## Description of the task
For the listing that follows, give again exactly the lines from the one with "perform W (SetUserAgent page userAgent120);;" to the one with "let retryData := extractRetryData", including both.

━━━━━━━━

(* ===== verification/Scanner.v ===== *)
(** * Scanner: the three page scanners of the service

    [scanVideoLink] (tiktokService.js, lines 113-274), [scanUserProfile]
    (lines 276-352), [scanHashtag] (lines 354-428) and their helpers
    [scrollToLoadMore] (lines 430-442) and [extractMediaUrls] (lines
    444-525).  Each opens a page, prepares it, navigates, waits, evaluates
    the callbacks of [Extract] on the document the world shows, closes the
    page and builds the records.  Each is a [try] whose handler returns
    "nothing": [null] for a link, the empty array for a listing. *)

From S2P Require Import Prelude JsString Effects Cookie Dom Session Extract.
Export Session Extract.

Module Scanner.

(** ** Constants of the code *)

(** Line 125. *)
Definition userAgent120 : string :=
  "Mozilla/5.0 (Windows NT 10.0; Win64; x64) AppleWebKit/537.36 (KHTML, like Gecko) Chrome/120.0.0.0 Safari/537.36".

(** Lines 287 and 365. *)
Definition userAgent91 : string :=
  "Mozilla/5.0 (Windows NT 10.0; Win64; x64) AppleWebKit/537.36 (KHTML, like Gecko) Chrome/91.0.4472.124 Safari/537.36".

(** The selector of line 139. *)
Definition titleWaitSelector : string :=
  "h1, " +:+ e2e "video-title" +:+ ", .video-title".

(** [error.name === 'TimeoutError'] (line 215) *)
Definition isTimeout (error : js_error) : bool :=
  bool_decide (err_name error = "TimeoutError").

(** What reading [page] in the [catch] block of [scanVideoLink] throws:
    [page] is declared with [const] inside the [try] block (line 116) and
    is not in scope at line 218. *)
Definition pageNotDefined : js_error :=
  JsError "ReferenceError" "page is not defined".

(** ** The calls each scanner makes, in order *)

(** One round of [scrollToLoadMore] (lines 434-437), and the three rounds
    of its loop. *)
Definition scrollRound (page : page_id) : list action :=
  [Evaluate page ScrollToBottom; WaitForTimeout page 2000%N].

Definition scrollRounds (page : page_id) : list action :=
  scrollRound page ++ scrollRound page ++ scrollRound page.

(** The evaluations of [extractMediaUrls] (lines 447 and 490); the second
    happens when the first returned. *)
Definition mediaActions (page : page_id) (second : bool) : list action :=
  Evaluate page ExtractThumbnail ::
  if second then [Evaluate page ExtractVideoUrl] else [].

(** The calls of the [try] block of [scanVideoLink], lines 116-196, on
    browser [b] for page [page] under the cookie string [c]. *)
Definition linkActions (b : browser_id) (page : page_id) (c : option string)
    (videoLink : string) (second : bool) : list action :=
  NewPage b :: cookieActions page c ++
  [SetUserAgent page userAgent120; SetViewport page 1920%N 1080%N;
   Goto page videoLink 60000%N; WaitForTimeout page 5000%N;
   WaitForSelector page titleWaitSelector 10000%N;
   Evaluate page ExtractVideo] ++
  mediaActions page second ++ [ClosePage page].

(** The calls of the [try] blocks of [scanUserProfile] (lines 279-337) and
    [scanHashtag] (lines 357-413): [url] is the address visited, [f] the
    listing callback and [scrolled] what [scrollToLoadMore] did. *)
Definition listingActions (b : browser_id) (page : page_id) (c : option string)
    (url : string) (f : script) (scrolled : list action) : list action :=
  NewPage b :: cookieActions page c ++
  [SetUserAgent page userAgent91; Goto page url 60000%N;
   WaitForTimeout page 3000%N] ++
  scrolled ++ [Evaluate page f; ClosePage page].

Section scanner.
Context (W : env).

(** ** Helpers *)

(** [scrollToLoadMore] (lines 430-442): three scroll-and-wait rounds; an
    exception ends the rounds and is swallowed. *)
Definition scrollToLoadMore (page : page_id) : eff unit :=
  try_catch
    (repeatM 3 (evaluate W page ScrollToBottom;;
                perform W (WaitForTimeout page 2000%N)))
    (λ _, mret tt).

(** [extractMediaUrls] (lines 444-525): two evaluations; an exception in
    either gives the pair of empty strings. *)
Definition extractMediaUrls (page : page_id) : eff MediaData.t :=
  try_catch
    (pg1 ← evaluate W page ExtractThumbnail;
     let thumbnailUrl := extractThumbnail pg1 in
     pg2 ← evaluate W page ExtractVideoUrl;
     let videoUrl := extractVideoUrl pg2 in
     mret (MediaData.Make thumbnailUrl videoUrl))
    (λ _, mret (MediaData.Make "" "")).

(** ** A single video *)

(** The [try] block of [scanVideoLink] (lines 114-210). *)
Definition scanVideoLink_try (videoLink platform : string)
  : eff (option VideoItem) :=
  browser ← initBrowser W;
  page ← newPage W browser;
  applyCookies W page;;
  perform W (SetUserAgent page userAgent120);;
  perform W (SetViewport page 1920%N 1080%N);;
  perform W (Goto page videoLink 60000%N);;
  perform W (WaitForTimeout page 5000%N);;
  try_catch (perform W (WaitForSelector page titleWaitSelector 10000%N))
            (λ _, mret tt);;
  pg ← evaluate W page ExtractVideo;
  let videoData := extractVideoData pg platform in
  mediaData ← extractMediaUrls page;
  perform W (ClosePage page);;
  mret (Some (finishVideo videoData mediaData)).

(** Lines 218-266, for a page handle: what the retry does once it has
    one. *)
Definition retryBody (page : page_id) (platform : string)
  : eff (option VideoItem) :=
  perform W (WaitForTimeout page 2000%N);;
  pg ← evaluate W page ExtractRetry;
  let retryData := extractRetryData pg platform in
  perform W (ClosePage page);;
  mret (Some (finishItem "video_" retryData)).

(** The inner [try] block of the handler (lines 217-266): its first
    statement reads [page], which throws. *)
Definition scanVideoLink_retry (platform : string) : eff (option VideoItem) :=
  page ← throw pageNotDefined;
  retryBody page platform.

(** [scanVideoLink] (lines 113-274) *)
Definition scanVideoLink (videoLink platform : string)
  : eff (option VideoItem) :=
  try_catch (scanVideoLink_try videoLink platform)
    (λ error,
       if isTimeout error
       then try_catch (scanVideoLink_retry platform) (λ _, mret None)
       else mret None).

(** ** Listings *)

(** The [try] block of [scanUserProfile] (lines 278-346). *)
Definition scanUserProfile_try (userProfile platform : string)
  : eff (list VideoItem) :=
  browser ← initBrowser W;
  page ← newPage W browser;
  applyCookies W page;;
  perform W (SetUserAgent page userAgent91);;
  perform W (Goto page userProfile 60000%N);;
  perform W (WaitForTimeout page 3000%N);;
  scrollToLoadMore page;;
  pg ← evaluate W page ExtractProfile;
  let videos := extractProfileItems pg in
  perform W (ClosePage page);;
  mret (finishProfile videos).

(** [scanUserProfile] (lines 276-352) *)
Definition scanUserProfile (userProfile platform : string)
  : eff (list VideoItem) :=
  try_catch (scanUserProfile_try userProfile platform) (λ _, mret []).

(** The [try] block of [scanHashtag] (lines 356-422). *)
Definition scanHashtag_try (hashtag platform : string)
  : eff (list VideoItem) :=
  browser ← initBrowser W;
  page ← newPage W browser;
  applyCookies W page;;
  perform W (SetUserAgent page userAgent91);;
  let searchUrl := tagUrl hashtag in
  perform W (Goto page searchUrl 60000%N);;
  perform W (WaitForTimeout page 3000%N);;
  scrollToLoadMore page;;
  pg ← evaluate W page ExtractHashtag;
  let videos := extractHashtagItems pg in
  perform W (ClosePage page);;
  mret (finishHashtag videos).

(** [scanHashtag] (lines 354-428) *)
Definition scanHashtag (hashtag platform : string) : eff (list VideoItem) :=
  try_catch (scanHashtag_try hashtag platform) (λ _, mret []).

End scanner.

(** The calls of [scanVideoLink] up to a navigation that fails. *)
Definition gotoFailedActions (b : browser_id) (page : page_id)
    (c : option string) (videoLink : string) : list action :=
  NewPage b :: cookieActions page c ++
  [SetUserAgent page userAgent120; SetViewport page 1920%N 1080%N;
   Goto page videoLink 60000%N].

(** ** What the scanners promise *)

(** What a returned link record satisfies. *)
Definition item_ok (r : option VideoItem) : Prop := from_option wf_item True r.

(** What a returned listing satisfies, under the cap [n]. *)
Definition listing_ok (n : nat) (vs : list VideoItem) : Prop :=
  Forall wf_item vs ∧ length vs ≤ n.

(** The counters of a card are not read from a tag page. *)
Definition uncounted (v : VideoItem) : Prop := likes v = 0%N ∧ views v = 0%N.

(** What a run of [scanVideoLink] from [s], with browser [b], leaves: the
    calls made are a prefix of those of the [try] block, and all of them
    when a record is returned. *)
Definition link_trace (videoLink : string) s (b : browser_id)
    (r : outcome js_error (option VideoItem)) (s' : service) : Prop :=
  ∃ t second,
    s' = logs t s ∧
    t `prefix_of` linkActions b (length (trace s)) (cookies s) videoLink second ∧
    ∀ v, r = Ok (Some v) →
         t = linkActions b (length (trace s)) (cookies s) videoLink second.

(** The same for the two listing scanners; [scrolled] is what
    [scrollToLoadMore] got through. *)
Definition listing_trace (url : string) (f : script) s (b : browser_id)
    (r : outcome js_error (list VideoItem)) (s' : service) : Prop :=
  ∃ t scrolled,
    s' = logs t s ∧
    scrolled `prefix_of` scrollRounds (length (trace s)) ∧
    t `prefix_of` listingActions b (length (trace s)) (cookies s) url f scrolled ∧
    (r ≠ Ok [] →
     t = listingActions b (length (trace s)) (cookies s) url f scrolled).

(** ** Worlds used as examples *)

(** The world in which nothing throws and every evaluation sees [pg]. *)
Definition calm (pg : page) : env := Env (λ _ _, None) (λ _, pg) (λ _, 0%N).

(** The world in which the actions selected by [bad] throw [e]. *)
Definition failing (bad : action → bool) (e : js_error) (pg : page) : env :=
  Env (λ _ a, if bad a then Some e else None) (λ _, pg) (λ _, 0%N).

Definition timeoutError : js_error :=
  JsError "TimeoutError" "Navigation timeout of 60000 ms exceeded".

Definition isGoto (a : action) : bool :=
  match a with Goto _ _ _ => true | _ => false end.

(** A session that has a browser and no cookies. *)
Definition warm : service := Service (Some 0) None [Launch true launchArgs].

(** A video page with a title, a like count, an author, a thumbnail on a
    CDN and a player, at the path of video 7234. *)
Definition demoPage : page :=
  Page "/@creator/video/7234"
    [("h1", [textNode "  A day out  "]);
     (e2e "like-count", [textNode "12,345 likes"]);
     (".username", [textNode "creator"]);
     (attrHas "img" "src" "cdn", [imgNode "https://cdn.example/t.jpg"]);
     ("video", [imgNode "https://cdn.example/v.mp4"])].

Definition demoLink : string := "https://www.tiktok.com/@creator/video/7234".

Definition demoProfile : string := "https://www.tiktok.com/@creator".

(** A feed item linking to video [7001]. *)
Definition feedItem : element :=
  Element "" "" "" []
    [(itemLinkSelector,
      [linkNode "https://www.tiktok.com/@creator/video/7001?lang=en"])].

(** A profile page and a tag page showing [n] items. *)
Definition feedPage (n : nat) : page :=
  Page "/@creator" [(e2e "user-post-item", replicate n feedItem)].

Definition tagPage (n : nat) : page :=
  Page "/tag/travel" [(e2e "search-card-container", replicate n feedItem)].

(** ** Lemmas *)

Section lemmas.
Context (W : env).
Implicit Types (s : service) (page : page_id) (platform : string).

━━━━━━━━

## Solution to the problem
  perform W (SetUserAgent page userAgent120);;
  perform W (SetViewport page 1920%N 1080%N);;
  perform W (Goto page videoLink 60000%N);;
  perform W (WaitForTimeout page 5000%N);;
  try_catch (perform W (WaitForSelector page titleWaitSelector 10000%N))
            (λ _, mret tt);;
  pg ← evaluate W page ExtractVideo;
  let videoData := extractVideoData pg platform in
  mediaData ← extractMediaUrls page;
  perform W (ClosePage page);;
  mret (Some (finishVideo videoData mediaData)).

(** Lines 218-266, for a page handle: what the retry does once it has
    one. *)
Definition retryBody (page : page_id) (platform : string)
  : eff (option VideoItem) :=
  perform W (WaitForTimeout page 2000%N);;
  pg ← evaluate W page ExtractRetry;
  let retryData := extractRetryData pg platform in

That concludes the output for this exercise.